Free from the constraints of mass production
and adulteration (though even the European Chocolate Directive allows a small
percentage of natural vegetable fats to stand in for cocoa butter content),
chocolate artisans have begun to pursue taste quality with great enthusiasm.
Beginning in France and Belgium, then moving into Britain and the United
States, the movement is exemplified by a focus on cacao solids (at the very
least greater than 50 percent but usually much more) and an array of
high-quality, perfectly complementary flavors (Flammarion 2007).
Meanwhile, the western hemisphere has long
not been the sole contributor to a chocolate-craving market. Like coffee, the
commodity of cacao has spread throughout the world, (within that range of 20
degrees north and south of the equator). Though Venezuela and countries
throughout Mesoamerica are the originators of cacao and domesticated cacao, it
is now grown to a much greater extent in the African countries of Côte
d'Ivoire, Ghana, Nigeria, and Cameroon. In addition, high-quality, single-origin
cacao is sourced from Indonesia, Malaysia, Brazil, and numerous other countries
throughout the tropics. Chocolate is a global commodity that is truly
appreciated globally, whether in the form of a milk chocolate kiss or a 93-percent-cacao,
single-origin Venezuela cacao chocolate bar.
-- Posted September 14, 2008
References
Coe, Sophie D. and Michael D. Coe. 2007. The True History of Chocolate. New York, NY: Thames & Hudson.

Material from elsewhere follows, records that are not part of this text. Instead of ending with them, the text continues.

(** No constants, no repetition, no literal with its complement. *)
Definition clean (l : list expr) : Prop :=
  NoDup l /\ Forall (fun x => basic_is_value x = false) l /\
  forall x, is_not x = false -> x ∈ l -> e_not x ∉ l.

Lemma clean_snoc_not neg pos buffer a : lits_of neg pos buffer -> clean buffer ->
  a ∉ neg -> a ∉ pos -> clean (buffer ++ [e_not a]).
Proof.
  intros (_ & _ & L) (C1 & C2 & C3) Hn Hp. split_and!.
  - apply list.NoDup_app. split_and!; [done| |apply NoDup_singleton].
    intros x Hx ->%list_elem_of_singleton. by apply L in Hx.
  - apply Forall_app. split; [done|by constructor].
  - intros x Hx. rewrite !elem_of_app, !list_elem_of_singleton.
    intros [Hi| ->]; [|done]. intros [Hi'| [= ->] ]; [by apply (C3 x)|].
    apply L in Hi. destruct a; done.
Qed.

Lemma clean_snoc neg pos buffer x : lits_of neg pos buffer -> clean buffer ->
  is_not x = false -> basic_is_value x = false -> x ∉ pos -> x ∉ neg -> clean (buffer ++ [x]).
Proof.
  intros (_ & _ & L) (C1 & C2 & C3) Hx Hv Hp Hn. split_and!.
  - apply list.NoDup_app. split_and!; [done| |apply NoDup_singleton].
    intros y Hy ->%list_elem_of_singleton. apply L in Hy. destruct x; done.
  - apply Forall_app. split; [done|by constructor].
  - intros y Hy. rewrite !elem_of_app, !list_elem_of_singleton.
    intros [Hi| ->] [Hi'|E].
    + by apply (C3 y).
    + by rewrite <- E in Hx.
    + by apply L in Hi'.
    + by rewrite <- E in Hx.
Qed.

Lemma clean_nil : clean [].
Proof. split_and!; [constructor|constructor|]. intros x _ Hx. by apply elem_of_nil in Hx. Qed.

(** *** Disjunction *)

Definition or_result (args : list expr) (r : option (bool * list expr)) (buffer : list expr) (s : bool) : Prop :=
  match r with
  | None => existsb holds (buffer ++ args) = true
  | Some (s', out) =>
      Forall formula out /\ clean out /\ existsb holds out = existsb holds (buffer ++ args) /\
      (forall x, x ∈ out -> x ∈ buffer ++ args) /\ (s' = false -> s = false /\ out = buffer ++ args)
  end.

Lemma holds_true x : is_true x = true -> holds x = true.
Proof. by destruct x. Qed.
Lemma holds_false x : is_false x = true -> holds x = false.
Proof. by destruct x. Qed.

Lemma or_skip args arg r buffer s s' : or_result args r buffer s' -> (s' = true \/ s' = s) -> s' = true ->
  existsb holds (buffer ++ args) = existsb holds (buffer ++ arg :: args) ->
  or_result (arg :: args) r buffer s.
Proof.
  intros Hr _ -> E. destruct r as [[s1 out]|]; cbn in *; [|by rewrite <- E].
  destruct Hr as (H1 & H2 & H3 & H4 & H5). split_and!; [done|done|by rewrite <- E| |].
  - intros x Hx. specialize (H4 x Hx). rewrite elem_of_app in *. rewrite elem_of_cons. tauto.
  - intros ->. by destruct H5.
Qed.

Lemma or_keep args arg r buffer s s' : or_result args r (buffer ++ [arg]) s' -> (s' = false -> s = false) ->
  or_result (arg :: args) r buffer s.
Proof.
  intros Hr Hs. unfold or_result in *. rewrite <- app_assoc in Hr. cbn [app] in Hr.
  destruct r as [[s1 out]|]; [|done]. destruct Hr as (H1 & H2 & H3 & H4 & H5).
  split_and!; try done. intros E. destruct (H5 E) as [E1 E2]. auto.
Qed.

Lemma existsb_drop buffer arg args : (holds arg = true -> existsb holds buffer = true) ->
  existsb holds (buffer ++ args) = existsb holds (buffer ++ arg :: args).
Proof.
  intros Hi. rewrite !existsb_app. cbn. destruct (holds arg) eqn:E; [|done]. rewrite Hi by done. done.
Qed.

Lemma nflat_or_loop_ok args : forall neg pos s prev buffer,
  Forall formula (buffer ++ args) -> lits_of neg pos buffer -> clean buffer ->
  or_result args (nflat_or_loop ast_lt args neg pos s prev buffer) buffer s.
Proof.
  induction args as [|arg args IH]; intros neg pos s prev buffer Hf L C.
  { cbn. rewrite app_nil_r in *. by split_and!. }
  assert (Forall formula (buffer ++ args)) as Hf'.
  { apply Forall_app in Hf as [Hb Ha]. apply Forall_app. split; [done|by inversion Ha]. }
  assert (Forall formula ((buffer ++ [arg]) ++ args)) as Hf'' by (by rewrite <- app_assoc).
  cbn [nflat_or_loop]. destruct (is_true arg) eqn:T.
  { cbn [or_result]. rewrite existsb_app. cbn [existsb]. rewrite (holds_true arg T). by rewrite orb_true_r. }
  destruct (is_false arg) eqn:F.
  { eapply or_skip; [by apply IH|by left|done|]. apply existsb_drop. by rewrite (holds_false arg F). }
  assert (basic_is_value arg = false) as V by (unfold basic_is_value; by rewrite T, F).
  set (s1 := s || _). assert (s1 = false -> s = false) as Hs1 by (unfold s1; by destruct s).
  destruct (is_not arg) eqn:N.
  - destruct arg as [| | | | | | | | | |a|]; try done.
    destruct (marked a neg) eqn:M1.
    { eapply or_skip; [by apply IH|by left|done|]. apply existsb_drop. intros Hh.
      apply existsb_in with (e_not a); [|done]. by apply L, marked_true. }
    destruct (marked a pos) eqn:M2.
    { cbn [or_result]. rewrite existsb_app. cbn [existsb]. destruct (holds a) eqn:Ha.
      - rewrite (existsb_in a buffer); [done|by apply L, marked_true|done].
      - rewrite holds_not, Ha. by rewrite orb_true_r. }
    eapply or_keep; [|exact Hs1]. apply IH; [done|by apply lits_not|].
    eapply clean_snoc_not; [exact L|done|by apply marked_false..].
  - assert (forall (A : Type) (x : expr -> A) y, match arg with e_not a => x a | _ => y end = y) as Hm by (by destruct arg).
    rewrite Hm. destruct (marked arg pos) eqn:M1.
    { eapply or_skip; [by apply IH|by left|done|]. apply existsb_drop. intros Hh.
      apply existsb_in with arg; [|done]. by apply L, marked_true. }
    destruct (marked arg neg) eqn:M2.
    { cbn [or_result]. rewrite existsb_app. cbn [existsb]. destruct (holds arg) eqn:Ha; [by rewrite orb_true_r|].
      rewrite (existsb_in (e_not arg) buffer); [done|by apply L, marked_true|by rewrite holds_not, Ha]. }
    eapply or_keep; [|exact Hs1]. apply IH; [done|by apply lits_pos|].
    eapply clean_snoc; [exact L|done|done|done|by apply marked_false..].
Qed.

End Flat.
End flat_cores.

Module Import and_core.
Section And.
Context `{Interp}.

Definition and_result (args : list expr) (r : option (bool * list expr)) (buffer : list expr) (s : bool) : Prop :=
  match r with
  | None => forallb holds (buffer ++ args) = false
  | Some (s', out) =>
      Forall formula out /\ clean out /\ forallb holds out = forallb holds (buffer ++ args) /\
      (s' = false -> s = false /\ out = buffer ++ args)
  end.

Lemma and_skip args arg r buffer s : and_result args r buffer true ->
  forallb holds (buffer ++ args) = forallb holds (buffer ++ arg :: args) ->
  and_result (arg :: args) r buffer s.
Proof.
  intros Hr E. destruct r as [[s1 out]|]; cbn in *; [|by rewrite <- E].
  destruct Hr as (Q1 & Q2 & Q3 & Q4). split_and!; [done|done|by rewrite <- E|].
  intros ->. by destruct Q4.
Qed.

Lemma and_keep args arg r buffer s : and_result args r (buffer ++ [arg]) s ->
  and_result (arg :: args) r buffer s.
Proof. intros Hr. unfold and_result in *. by rewrite <- app_assoc in Hr. Qed.

Lemma forallb_drop buffer arg args : (holds arg = false -> forallb holds buffer = false) ->
  forallb holds (buffer ++ args) = forallb holds (buffer ++ arg :: args).
Proof.
  intros Hi. rewrite !forallb_app. cbn [forallb]. destruct (holds arg) eqn:E; [done|]. by rewrite Hi.
Qed.

Lemma nflat_and_loop_ok args : forall neg pos s buffer,
  Forall formula (buffer ++ args) -> lits_of neg pos buffer -> clean buffer ->
  and_result args (nflat_and_loop args neg pos s buffer) buffer s.
Proof.
  induction args as [|arg args IH]; intros neg pos s buffer Hf L C.
  { cbn. rewrite app_nil_r in *. by split_and!. }
  assert (Forall formula (buffer ++ args)) as Hf'.
  { apply Forall_app in Hf as [Hb Ha]. apply Forall_app. split; [done|by inversion Ha]. }
  assert (Forall formula ((buffer ++ [arg]) ++ args)) as Hf'' by (by rewrite <- app_assoc).
  cbn [nflat_and_loop]. destruct (is_true arg) eqn:T.
  { apply and_skip; [by apply IH|]. apply forallb_drop. by rewrite (holds_true arg T). }
  destruct (is_false arg) eqn:F.
  { cbn [and_result]. rewrite forallb_app. cbn [forallb]. rewrite (holds_false arg F). by rewrite andb_false_r. }
  assert (basic_is_value arg = false) as V by (unfold basic_is_value; by rewrite T, F).
  destruct (is_not arg) eqn:N.
  - destruct arg as [| | | | | | | | | |a|]; try done.
    destruct (marked a neg) eqn:M1.
    { apply and_skip; [by apply IH|]. apply forallb_drop. intros Hh.
      apply forallb_in with (e_not a); [|done]. by apply L, marked_true. }
    destruct (marked a pos) eqn:M2.
    { cbn [and_result]. rewrite forallb_app. cbn [forallb]. destruct (holds a) eqn:Ha.
      - rewrite holds_not, Ha. by rewrite andb_false_r.
      - by rewrite (forallb_in a buffer); [|apply L, marked_true|]. }
    apply and_keep. apply IH; [done|by apply lits_not|].
    eapply clean_snoc_not; [exact L|done|by apply marked_false..].
  - assert (forall (A : Type) (x : expr -> A) y, match arg with e_not a => x a | _ => y end = y) as Hm by (by destruct arg).
    rewrite Hm. destruct (marked arg pos) eqn:M1.
    { apply and_skip; [by apply IH|]. apply forallb_drop. intros Hh.
      apply forallb_in with arg; [|done]. by apply L, marked_true. }
    destruct (marked arg neg) eqn:M2.
    { cbn [and_result]. rewrite forallb_app. cbn [forallb]. destruct (holds arg) eqn:Ha; [|by rewrite andb_false_r].
      by rewrite (forallb_in (e_not arg) buffer); [|apply L, marked_true|rewrite holds_not, Ha]. }
    apply and_keep. apply IH; [done|by apply lits_pos|].
    eapply clean_snoc; [exact L|done|done|done|by apply marked_false..].
Qed.

(** The answer of a core on arguments denoting the operation's value [b]. *)
Definition core_ok (b : bool) (c : br) : Prop :=
  match c with BR_FAILED => True | Res _ r => bsem r b end.

Lemma mk_nflat_and_core_ok args : Forall formula args -> core_ok (forallb holds args) (mk_nflat_and_core args).
Proof.
  intros Hf. pose proof (nflat_and_loop_ok args [] [] false [] Hf lits_nil clean_nil) as Hr.
  unfold mk_nflat_and_core. destruct (nflat_and_loop _ _ _ _ _) as [[s out]|]; cbn in Hr; [|by rewrite Hr].
  destruct Hr as (Q1 & _ & Q3 & _). rewrite <- Q3. destruct out as [|x [|y out]]; [done| |].
  - cbn. rewrite andb_true_r. apply formula_bsem. by inversion Q1.
  - destruct s; [|done]. by apply bsem_and.
Qed.

Lemma flatten_and_cons x l :
  flatten_and (x :: l) = match x with e_and l' => l' | _ => [x] end ++ flatten_and l.
Proof. done. Qed.

Lemma flatten_and_ok args : Forall formula args ->
  Forall formula (flatten_and args) /\ forallb holds (flatten_and args) = forallb holds args.
Proof.
  induction 1 as [|x l Hx Hl [IH1 IH2]]; [done|]. rewrite flatten_and_cons.
  rewrite forallb_app, IH2. cbn [forallb].
  assert (Forall formula (match x with e_and l' => l' | _ => [x] end) /\
    forallb holds (match x with e_and l' => l' | _ => [x] end) = holds x) as [E1 E2].
  { destruct x; try (split; [by constructor|cbn [forallb]; by rewrite andb_true_r]).
    split; [by apply formula_and|done]. }
  rewrite E2. split; [|done]. apply Forall_app. by split.
Qed.

Lemma mk_flat_and_core_ok args : Forall formula args -> core_ok (forallb holds args) (mk_flat_and_core args).
Proof.
  intros Hf. unfold mk_flat_and_core. destruct (existsb is_and args); [|by apply mk_nflat_and_core_ok].
  destruct (flatten_and_ok args Hf) as [Hf' E]. pose proof (mk_nflat_and_core_ok _ Hf') as Hr.
  rewrite E in Hr. destruct (mk_nflat_and_core _) as [|st r]; cbn in *; [|done].
  rewrite <- E. by apply bsem_and.
Qed.
End And.
End and_core.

Cuvelier, Paule. 2007. The History of Chocolate. Alayne Pullen, trans. Paris, France: Flammarion.
McNeil, Cameron L. 2006. Chocolate in Mesoamerica: A Cultural History of Cacao. Gainesville, FL: University of Florida Press.
Presilla, Maricel E. 2001. The New Taste of Chocolate: A Cultural and Natural History of Cacao with Recipes. Berkeley, CA: Ten Speed Press.